This question is from edexcel IAL paper c34 no.13

**13.** A curve *C* has parametric equations:

. . . . .[tex]x\, =\, 6\, \cos(2t),\, y\, =\, 2\, \sin(t),\, -\dfrac{\pi}{2}\, <\, t\, <\, \dfrac{\pi}{2}[/tex]

(a) Show that [tex]\, \dfrac{dy}{dx}\, =\, \lambda\, \csc(t),\, [/tex] giving the exact value of the constant [tex]\, \lambda.[/tex]

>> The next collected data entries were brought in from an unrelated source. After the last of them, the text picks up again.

(** A reply of the provider as [RestData] keeps it. *)
Definition reply_body (ok : bool) (stations_text : pystr) (stations : list json)
  : Legacy.body :=
  {| Legacy.text := envelope_text ok stations_text;
     Legacy.json_loads := Returned (JObj (envelope ok stations)) |}.

(** [str] of the three floats of the sample configuration. *)
Definition sample_float_repr (f : float) : pystr :=
  if PrimFloat.eqb f 50.1%float then py "50.1"
  else if PrimFloat.eqb f 8.6%float then py "8.6"
  else py "1.5".

Definition sample_component : Component.TankerkoenigSensor :=
  Component.new_sensor {| Component._api_key := py "00000000-0000-0000-0000-000000000002" |}
    DEFAULT_NAME (NumFloat 50.1%float) (NumFloat 8.6%float)
    Component.DEFAULT_RADIUS (py "e5").

Definition sample_legacy : Legacy.TankerkoenigSensor :=
  Legacy.new_sensor
    {| Legacy._method := py "GET";
       Legacy._resource :=
         py "https://creativecommons.tankerkoenig.de/json/list.php?lat=50.1&lng=8.6&rad=1.5&sort=price&type=e5&apikey=00000000-0000-0000-0000-000000000002";
       Legacy._verify_ssl := true;
       Legacy._timeout := Legacy.DEFAULT_TIMEOUT;
       Legacy.data := None |}
    DEFAULT_NAME.

(** Networks that answer every request the same way. *)
Definition answering (j : json) : request -> Component.http_reply :=
  fun _ => Component.Response 200 (Returned j).

Definition storing (b : Legacy.body) : request -> option Legacy.body :=
  fun _ => Some b.

(** A step keeps the component [f] of the state. *)
Definition kept {S T} (f : S -> T) (s s' : S) : Prop := f s' = f s.

(** The four ways a fetch can go, with what [get_stations] is to return and
    whether it is to log an error: no reply at all, a 4xx or 5xx status, a
    body that is not JSON, and a parsed body. *)
Inductive fetch_case : Component.http_reply -> json -> bool -> Prop :=
| transport_failure :
    fetch_case Component.Failed JNull true
| error_status code body :
    400 <= code < 600 ->
    fetch_case (Component.Response code body) JNull true
| parse_failure code from_requests :
    fetch_case (Component.Response code (Raised (JSONDecodeError from_requests)))
      JNull true
| parsed_body code j :
    ~ 400 <= code < 600 ->
    fetch_case (Component.Response code (Returned j)) j false.



(** The provider's answer to a bad request: "ok" false and a message. *)
Definition error_envelope : gmap string json :=
  list_to_map [("ok", JBool false); ("message", JStr (py "apikey nicht angegeben"))].

Definition error_body : Legacy.body :=
  {| Legacy.text :=
       py "{" ++ quoted "ok" ++ py ": false, " ++ quoted "message" ++ py ": "
       ++ quoted "apikey nicht angegeben" ++ py "}";
     Legacy.json_loads := Returned (JObj error_envelope) |}.

(** ** The provider's query *)

Definition ENDPOINT : pystr :=
  py "https://creativecommons.tankerkoenig.de/json/list.php".

(** A query string: [name=value] pairs joined by [&] (no escaping). *)
Fixpoint query_string (params : list (string * pystr)) : pystr :=
  match params with
  | [] => []
  | [(k, v)] => py k ++ py "=" ++ v
  | (k, v) :: rest => py k ++ py "=" ++ v ++ py "&" ++ query_string rest
  end.

(** The six parameters of a list query. *)
Definition list_query (api_key latitude longitude radius fuel_type : pystr)
  : list (string * pystr) :=
  [("apikey", api_key); ("lat", latitude); ("lng", longitude);
   ("rad", radius); ("type", fuel_type); ("sort", py "price")].

Definition get_request (url : pystr) : request :=
  {| req_method := py "GET"; req_url := url;
     req_verify := true; req_timeout := Some 10 |}.

(** A computation that sends no request. *)
Definition sends_nothing {S A} (m : M S A) : Prop :=
  forall s, requests_of (trace (m s)) = [].

(** ** Title-casing on ASCII *)

Definition ascii_cased (c : N) : bool := ascii_upper c || ascii_lower c.

Definition ascii_title_char (previous_is_cased : bool) (c : N) : N :=
  if previous_is_cased then (if ascii_upper c then c + 32 else c)%N
  else (if ascii_lower c then c - 32 else c)%N.

Fixpoint ascii_title (previous_is_cased : bool) (s : list N) : list N :=
  match s with
  | [] => []
  | c :: rest =>
      ascii_title_char previous_is_cased c :: ascii_title (ascii_cased c) rest
  end.

(** ** The two halves of [update] *)

(** What is left of [update] once the fetch has returned [result]. *)
Definition after_fetch (U : ucd) (result : json)
  : M Component.TankerkoenigSensor unit :=
  do stations <-
    (if truthy result then
       try_except (lift (getitem result (KStr "stations")))
         (fun ex =>
            if isinstance_KeyError ex then
              Some (run emit (Log ERROR
                      "Erroneous result found when expecting list of stations: %s");
                    ret JNull)
            else None)
     else
       run emit (Log ERROR "Empty result found when expecting list of stations");
       ret JNull);
  if truthy stations then populate U Component.fields stations else ret tt.

(** The sensor once [update] has cleared it and [RestData.update] has stored
    the reply. *)
Definition refreshed (net : request -> option Legacy.body)
    (self : Legacy.TankerkoenigSensor) :=
  Legacy.with_rest
    {| Legacy._method := Legacy._method (Legacy.rest self);
       Legacy._resource := Legacy._resource (Legacy.rest self);
       Legacy._verify_ssl := Legacy._verify_ssl (Legacy.rest self);
       Legacy._timeout := Legacy._timeout (Legacy.rest self);
       Legacy.data := net (rest_request self) |}
    (Legacy.with_attributes ∅ (Legacy.with_state JNull self)).

(** What is left of [update] once [self.rest.data] is [result]. *)
Definition after_rest (U : ucd) (result : option Legacy.body)
  : M Legacy.TankerkoenigSensor unit :=
  do stations <-
    (if Legacy.truthy_data result then
       try_except
         (do json_result <-
            lift (match result with
                  | Some b => Legacy.json_loads b
                  | None => Raised TypeError
                  end);
          do ok <- lift (getitem json_result (KStr "ok"));
          if truthy ok then
            do stations <- lift (getitem json_result (KStr "stations"));
            run emit (Log DEBUG "Received stations: %s");
            ret stations
          else ret (JList []))
         (fun ex =>
            if isinstance_ValueError ex then
              Some (run emit (Log WARNING "REST result could not be parsed as JSON");
                    run emit (Log DEBUG "Erroneous JSON: %s");
                    ret (JList []))
            else None)
     else
       run emit (Log WARNING "Empty reply found when expecting JSON data");
       ret (JList []));
  if truthy stations then populate U Legacy.fields stations else ret tt.

(** ** Vocabulary of the further properties *)

(** [stations[0][k]] as a value: what [first_station] returns or raises. *)
Definition stations_0 (stations : json) (k : string) : result json :=
  match getitem stations (KInt 0) with
  | Returned s0 => getitem s0 (KStr k)
  | Raised e => Raised e
  end.

(** The six attribute names [update] assigns. *)
Definition attribute_names : gset string :=
  {[ ATTR_BRAND; ATTR_ADDRESS; ATTR_STATUS;
     ATTR_LATITUDE; ATTR_LONGITUDE; ATTR_ATTRIBUTION ]}.

(** What an observer of a sensor reads: the state and the attributes. *)
Definition component_reading (s : Component.TankerkoenigSensor)
  : json * gmap string json :=
  (Component.state s, Component.extra_state_attributes s).

Definition legacy_reading (s : Legacy.TankerkoenigSensor)
  : json * gmap string json :=
  (Legacy.state s, Legacy.device_state_attributes s).

(** Two computations on different states that stay in step: from related
    states they end in related states, with the same trace and outcome. *)
Definition in_step {S T A} (R : S -> T -> Prop) (m : M S A) (m' : M T A)
  : Prop :=
  forall s t, R s t ->
    R (final (m s)) (final (m' t))
    /\ trace (m s) = trace (m' t)
    /\ outcome (m s) = outcome (m' t).

(** [s.split(sep)] for a one-character separator. *)
Fixpoint split_on (sep : N) (s : pystr) : list pystr :=
  match s with
  | [] => [[]]
  | c :: rest =>
      if (c =? sep)%N then [] :: split_on sep rest
      else match split_on sep rest with
           | field :: fields => (c :: field) :: fields
           | [] => [[c]]
           end
  end.

(** How often [c] occurs in [s]. *)
Definition occurrences (c : N) (s : list N) : nat :=
  length (filter (fun x => x = c) s).

Definition ampersand : N := 38.

(** ASCII case folding, to compare texts up to the case of their letters. *)
Definition ascii_fold (c : N) : N :=
  if ascii_upper c then (c + 32)%N else c.

(** A step adds attributes under the six names only. *)
Definition adds_known_attributes {S} (get_attributes : S -> gmap string json)
    (s s' : S) : Prop :=
  dom (get_attributes s') ⊆ dom (get_attributes s) ∪ attribute_names.

(** The host's polling loop: [update] called again and again, each call with
    the network and the two clock readings it meets.  (The host catches and
    logs what a call raises and goes on.) *)
Fixpoint component_polls (U : ucd) (float_repr : float -> pystr)
    (calls : list ((request -> Component.http_reply) * Z * Z))
    (th : throttled Component.TankerkoenigSensor)
  : throttled Component.TankerkoenigSensor * list event :=
  match calls with
  | [] => (th, [])
  | (net, now_check, now_done) :: later =>
      let o := Component.update U float_repr net now_check now_done th in
      let r := component_polls U float_repr later (final o) in
      (r.1, trace o ++ r.2)
  end.

(** * Facts *)

(** ** The shared block *)

Section PopulateFacts.
Context (U : ucd) {S : Type} (F : sensor_fields S).

Lemma populate_describes (r : gmap string json) rest st (s : S) :
  describes r st ->
  populate U F (JList (JObj r :: rest)) s = (shown U F st s, [], Returned tt).
Proof.
  intros (Hp & Hb & Hs & Hh & Ho & Hla & Hln).
  unfold populate, first_station, bind, lift, modify, ret, getitem; simpl.
  rewrite Hp, Hb; simpl. rewrite Hs, Hh; simpl. rewrite Ho, Hla, Hln.
  reflexivity.
Qed.

Lemma populate_returned stations (s : S) :
  outcome (populate U F stations s) = Returned tt ->
  exists r rest st, stations = JList (JObj r :: rest) /\ describes r st.
Proof.
  unfold populate, first_station, bind, lift, modify, ret, raise, getitem,
    outcome, str_title, str_add.
  destruct stations as [| | | |s0|l|m]; simpl; try discriminate.
  - destruct (py_index s0 0); simpl; discriminate.
  - destruct l as [|x l]; simpl; try discriminate.
    destruct x as [| | | | | |r]; simpl; try discriminate.
    destruct (r !! "price") as [p|] eqn:Hp; simpl; try discriminate.
    destruct (r !! "brand") as [[| | | |b| |]|] eqn:Hb; simpl; try discriminate.
    destruct (r !! "street") as [[| | | |st| |]|] eqn:Hs; simpl; try discriminate.
    destruct (r !! "houseNumber") as [[| | | |h| |]|] eqn:Hh; simpl;
      try discriminate.
    destruct (r !! "isOpen") as [o|] eqn:Ho; simpl; try discriminate.
    destruct (r !! "lat") as [la|] eqn:Hla; simpl; try discriminate.
    destruct (r !! "lng") as [ln|] eqn:Hln; simpl; try discriminate.
    intros _.
    exists r, l, {| price := p; brand := b; street := st; houseNumber := h;
                    isOpen := o; lat := la; lng := ln |}.
    split; [reflexivity|]. repeat split; assumption.
Qed.
Lemma rt_ok_four m :
  rt_ok m -> size1 m = 4%nat ->
  exists a0 a1 a2 a3 b0 b1 b2 b3 c0 c1 c2 c3,
    data m = [[a0; a1; a2; a3]; [b0; b1; b2; b3]; [c0; c1; c2; c3]].
Proof.
  intros Hm H4. destruct (rt_ok_rows _ Hm) as (m0 & m1 & m2 & Hd).
  destruct Hm as ((_ & Hrows) & _). rewrite Hd, H4 in Hrows.
  inversion Hrows as [| ? ? L0 Hrows1]; subst.
  inversion Hrows1 as [| ? ? L1 Hrows2]; subst.
  inversion Hrows2 as [| ? ? L2 _]; subst.
  destruct m0 as [|a0 [|a1 [|a2 [|a3 [|]]]]]; try discriminate.
  destruct m1 as [|b0 [|b1 [|b2 [|b3 [|]]]]]; try discriminate.
  destruct m2 as [|c0 [|c1 [|c2 [|c3 [|]]]]]; try discriminate.
  rewrite Hd. repeat eexists.
Qed.

Lemma slice_block_ok m : rt_ok m -> size1 m = 4%nat -> rt_ok (slice_block 3 3 m).
Proof.
  intros Hm H4.
  destruct (rt_ok_four m Hm H4)
    as (a0 & a1 & a2 & a3 & b0 & b1 & b2 & b3 & c0 & c1 & c2 & c3 & Hd).
  destruct Hm as (_ & H0 & _).
  unfold rt_ok, wf, slice_block. rewrite Hd, H0, H4. simpl.
  repeat split; auto.
Qed.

(b) Find an equation of the normal to *C* at the point where [tex]\, t\, =\, \dfrac{\pi}{3}.\, [/tex] Give you answer in the form *y* = *mx* + *c*, where *m* and *c* are simplified surds.
The cartesian equation for the curve *C* can be written in the form

. . . . .[tex]x\, =\, f(y),\, -k\, <\, y\, <\, k[/tex]

where *f* (*y*) is a polynomial in *y* and *k* is a constant.

(c) Find *f* (*y*).

(d) State the value of *k*.

My problem is part (d) where the answer is k= - 2 but I don't know how to find it. (WHY is NEGATIVE?)

I cannot solve f(y) by letting f(y)=0.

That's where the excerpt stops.